What you will do –
Starting at the line that holds "(** A class" and stopping at the line that holds "next_object : object;", restate the records below word for word, with both of those lines included.

== == ==

(** [fmt % args] for a string [fmt] and string arguments (a single
    non-tuple argument is a one-element list). [%%] is a literal percent
    sign; [%s], [%r] and [%a] consume an argument; a numeric conversion
    of a string argument, a missing argument and an argument left over
    ("not all arguments converted during string formatting") are
    [TypeError]s; an unknown or missing conversion character is a
    [ValueError]. Flags, widths and mapping keys are not modelled. *)
Definition quoted (a : string) : string :=
  String "'"%char (a +:+ String "'"%char EmptyString).

Fixpoint format (fmt : list Ascii.ascii) (args : list string)
  : result string :=
  match fmt with
  | [] =>
      match args with
      | [] => Ok EmptyString
      | _ :: _ => Raise TypeError
      end
  | c :: rest =>
      if Ascii.eqb c "%"%char then
        match rest with
        | [] => Raise ValueError
        | k :: rest' =>
            if Ascii.eqb k "%"%char then
              out ← format rest' args; Ok (String "%"%char out)
            else if Ascii.eqb k "s"%char then
              match args with
              | [] => Raise TypeError
              | a :: args' => out ← format rest' args'; Ok (a +:+ out)
              end
            else if Ascii.eqb k "r"%char || Ascii.eqb k "a"%char then
              match args with
              | [] => Raise TypeError
              | a :: args' =>
                  out ← format rest' args'; Ok (quoted a +:+ out)
              end
            else if existsb (Ascii.eqb k)
                      (String.list_ascii_of_string "diouxXeEfFgGc")
            then Raise TypeError
            else Raise ValueError
        end
      else out ← format rest args; Ok (String c out)
  end.

Definition str_mod (fmt arg : string) : result string :=
  format (String.list_ascii_of_string fmt) [arg].

(** A class under [Singleton]: the base class itself, or a subclass
    with its [__name__] and its parent. *)
Inductive class : Type :=
  | Base
  | Sub (name : string) (parent : class).

Fixpoint qualname (cls : class) : list string :=
  match cls with
  | Base => ["Singleton"%string]
  | Sub n p => n :: qualname p
  end.

Definition __name__ (cls : class) : string :=
  match cls with
  | Base => "Singleton"%string
  | Sub n _ => n
  end.

(** Objects are named by allocation order. *)
Definition object : Type := nat.

(** The class attributes [_instance] that exist: for each class that
    has one in its own namespace, its value ([None] or an object). *)
Record store : Type := {
  own_instance : gmap (list string) (option object);
  next_object : object;
}.

(** At import time only the base class binds [_instance], to [None]. *)
Definition initial : store := {|
  own_instance := {[ qualname Base := None ]};
  next_object := 0;
|}.

(** [cls._instance]: the first binding along the inheritance chain. *)
Fixpoint get_instance (st : store) (cls : class) : option object :=
  match own_instance st !! qualname cls with
  | Some v => v
  | None =>
      match cls with
      | Base => None
      | Sub _ p => get_instance st p
      end
  end.

(** [cls._instance = o] binds in the namespace of [cls] itself. *)
Definition set_instance (st : store) (cls : class) (o : object) : store :=
  {| own_instance := <[ qualname cls := Some o ]> (own_instance st);
     next_object := next_object st |}.

(** [object.__new__(cls)]. *)
Definition object_new (st : store) : object * store :=
  (next_object st,
   {| own_instance := own_instance st;
      next_object := S (next_object st) |}).

(** [Singleton.__new__(cls)]: the outcome of the call and the store it
    leaves. The argument of [_logger.debug] is evaluated before the
    call. *)
Definition __new__ (cls : class) (st : store) : result object * store :=
  match get_instance st cls with
  | None =>
      match str_mod "Creating singleton instance for class: "
                    (__name__ cls) with
      | Raise e => (Raise e, st)
      | Ok _msg =>
          let '(o, st1) := object_new st in
          let st2 := set_instance st1 cls o in
          (Ok o, st2)
      end
  | Some o => (Ok o, st)
  end.

(** A sequence of instantiations, each on the store the previous one
    left. *)
Fixpoint instantiate_all (clss : list class) (st : store)
  : list (result object) * store :=
  match clss with
  | [] => ([], st)
  | cls :: rest =>
      let '(r, st1) := __new__ cls st in
      let '(rs, st2) := instantiate_all rest st1 in
      (r :: rs, st2)
  end.

End Singleton.

(** ** Specification-side notions *)

(** Entry [(i, j)] of a 2-d array. *)
Definition entry (m : matrix) (i j : nat) : C := nth j (nth i m []) Cx.zero.

(** [d] is the derivative at [x] of the complex-valued [f]: real and
    imaginary parts are differentiated separately. *)
Definition is_derivative (f : R → C) (x : R) (d : C) : Prop :=
  derivable_pt_lim (λ t, Cx.re (f t)) x (Cx.re d)
  ∧ derivable_pt_lim (λ t, Cx.im (f t)) x (Cx.im d).

(** [D] is the entry-wise derivative at [x] of the matrix-valued [F]. *)
Definition is_matrix_derivative (F : R → matrix) (x : R) (D : matrix)
  : Prop :=
  Np.shape D = Np.shape (F x)
  ∧ ∀ i j, i < Np.nrows D → j < Np.ncols D →
           is_derivative (λ t, entry (F t) i j) x (entry D i j).

(** The U2 matrix as the specification writes it:
    [[√2/2, −e^{iλ}√2/2], [e^{iφ}√2/2, e^{iφ}e^{iλ}√2/2]], with
    [e^{ix} = cos x + i sin x]. *)
Definition U2_matrix (phi lam : R) : matrix :=
  let s := (sqrt 2 / 2)%R in
  [ [ (s, 0%R); ((- cos lam * s)%R, (- sin lam * s)%R) ];
    [ ((cos phi * s)%R, (sin phi * s)%R);
      ((cos (phi + lam) * s)%R, (sin (phi + lam) * s)%R) ] ].

(** The candidate at the argmax of the temperature-scaled softmax of the
    location-weight suffix. *)
Definition location_of_largest_weight (self : VariableLocationGate.t)
    (params : list R) : result (list nat) :=
  let w := drop (gate_num_params (VariableLocationGate.gate self)) params in
  idx ← Np.argmax (softmax w 10);
  Py.index (VariableLocationGate.locations self) idx.

(** An [r × c] array: [r] rows of [c] entries each. *)
Definition has_shape (r c : nat) (m : matrix) : Prop :=
  length m = r ∧ Forall (λ row, length row = c) m.

(** [Σ_i weight_i · Perm_i] as a [dim × dim] matrix, entry by entry. *)
Definition weighted_perm_sum (dim : nat) (weights : list R)
    (perms : list matrix) : matrix :=
  map (λ r,
         map (λ c,
                foldr Cx.add Cx.zero
                  (map (λ i, Cx.mul (Cx.of_R (nth i weights 0%R))
                                    (entry (nth i perms []) r c))
                       (seq 0 (length perms))))
             (seq 0 dim))
      (seq 0 dim).

(** The radix assignments of the constructor, in the order the two nested
    loops make them. *)
Definition radix_assignments (g : Gate) (locs : list (list nat))
  : list (nat * nat) :=
  concat (map (zip (gate_radixes g)) locs).

(** ** A worked input: U2 on one of two qubits *)

(** [np.array] of a real matrix, as a complex array. *)
Definition of_real (rows : list (list R)) : matrix :=
  map (map Cx.of_R) rows.

(** [VariableLocationGate(U2Gate(), [(0,), (1,)])]. *)
Definition u2_on_either_qubit : VariableLocationGate.t := {|
  VariableLocationGate.gate := U2Gate.as_gate;
  VariableLocationGate.size := 2;
  VariableLocationGate.locations := [[0]; [1]];
  VariableLocationGate.radixes := [2; 2];
  VariableLocationGate.num_params := 4;
  VariableLocationGate.extension_size := 1;
  VariableLocationGate.I := Np.identity 2;
  VariableLocationGate.perms :=
    [PermutationMatrix.from_qubit_location 2 [0];
     PermutationMatrix.from_qubit_location 2 [1]];
|}.

Module Worked.
Local Open Scope R_scope.

(** The arrays [P], [G], [PG], [GPT] and [PGPT] of
    [get_unitary_and_grad] at the parameters [[0, 0, 0, 0]], where the
    two location weights are equal. *)
Definition P : matrix := of_real
  [ [1; 0; 0; 0]; [0; 1/2; 1/2; 0]; [0; 1/2; 1/2; 0]; [0; 0; 0; 1] ].

Definition G : matrix :=
  let s := sqrt 2 / 2 in
  of_real [ [s; 0; -s; 0]; [0; s; 0; -s]; [s; 0; s; 0]; [0; s; 0; s] ].

Definition PG : matrix :=
  let s := sqrt 2 / 2 in
  of_real [ [s; 0; -s; 0]; [s/2; s/2; s/2; -s/2];
            [s/2; s/2; s/2; -s/2]; [0; s; 0; s] ].

Definition GPT : matrix :=
  let s := sqrt 2 / 2 in
  of_real [ [s; -s/2; -s/2; 0]; [0; s/2; s/2; -s];
            [s; s/2; s/2; 0]; [0; s/2; s/2; s] ].

Definition PGPT : matrix :=
  let s := sqrt 2 / 2 in
  of_real [ [s; -s/2; -s/2; 0]; [s/2; s/2; s/2; -s/2];
            [s/2; s/2; s/2; -s/2]; [0; s/2; s/2; s] ].

End Worked.

(** ** [CZGate] and [SqrtTGate] *)

Module CZGate.
Local Open Scope R_scope.

Definition size : nat := 2.

(** The array handed to [UnitaryMatrix] in the class body. *)
Definition utry_array : matrix := of_real
  [ [1; 0; 0;  0];
    [0; 1; 0;  0];
    [0; 0; 1;  0];
    [0; 0; 0; -1] ].

(** The class attribute [utry]; a [QubitGate] has radix 2 throughout. *)
Definition utry : result UnitaryMatrix.t :=
  UnitaryMatrix.init utry_array [2%nat; 2%nat].

End CZGate.

Module SqrtTGate.
Local Open Scope R_scope.

Definition _num_qudits : nat := 1.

== == ==

Result of this task –
(** A class under [Singleton]: the base class itself, or a subclass
    with its [__name__] and its parent. *)
Inductive class : Type :=
  | Base
  | Sub (name : string) (parent : class).

Fixpoint qualname (cls : class) : list string :=
  match cls with
  | Base => ["Singleton"%string]
  | Sub n p => n :: qualname p
  end.

Definition __name__ (cls : class) : string :=
  match cls with
  | Base => "Singleton"%string
  | Sub n _ => n
  end.

(** Objects are named by allocation order. *)
Definition object : Type := nat.

(** The class attributes [_instance] that exist: for each class that
    has one in its own namespace, its value ([None] or an object). *)
Record store : Type := {
  own_instance : gmap (list string) (option object);
  next_object : object;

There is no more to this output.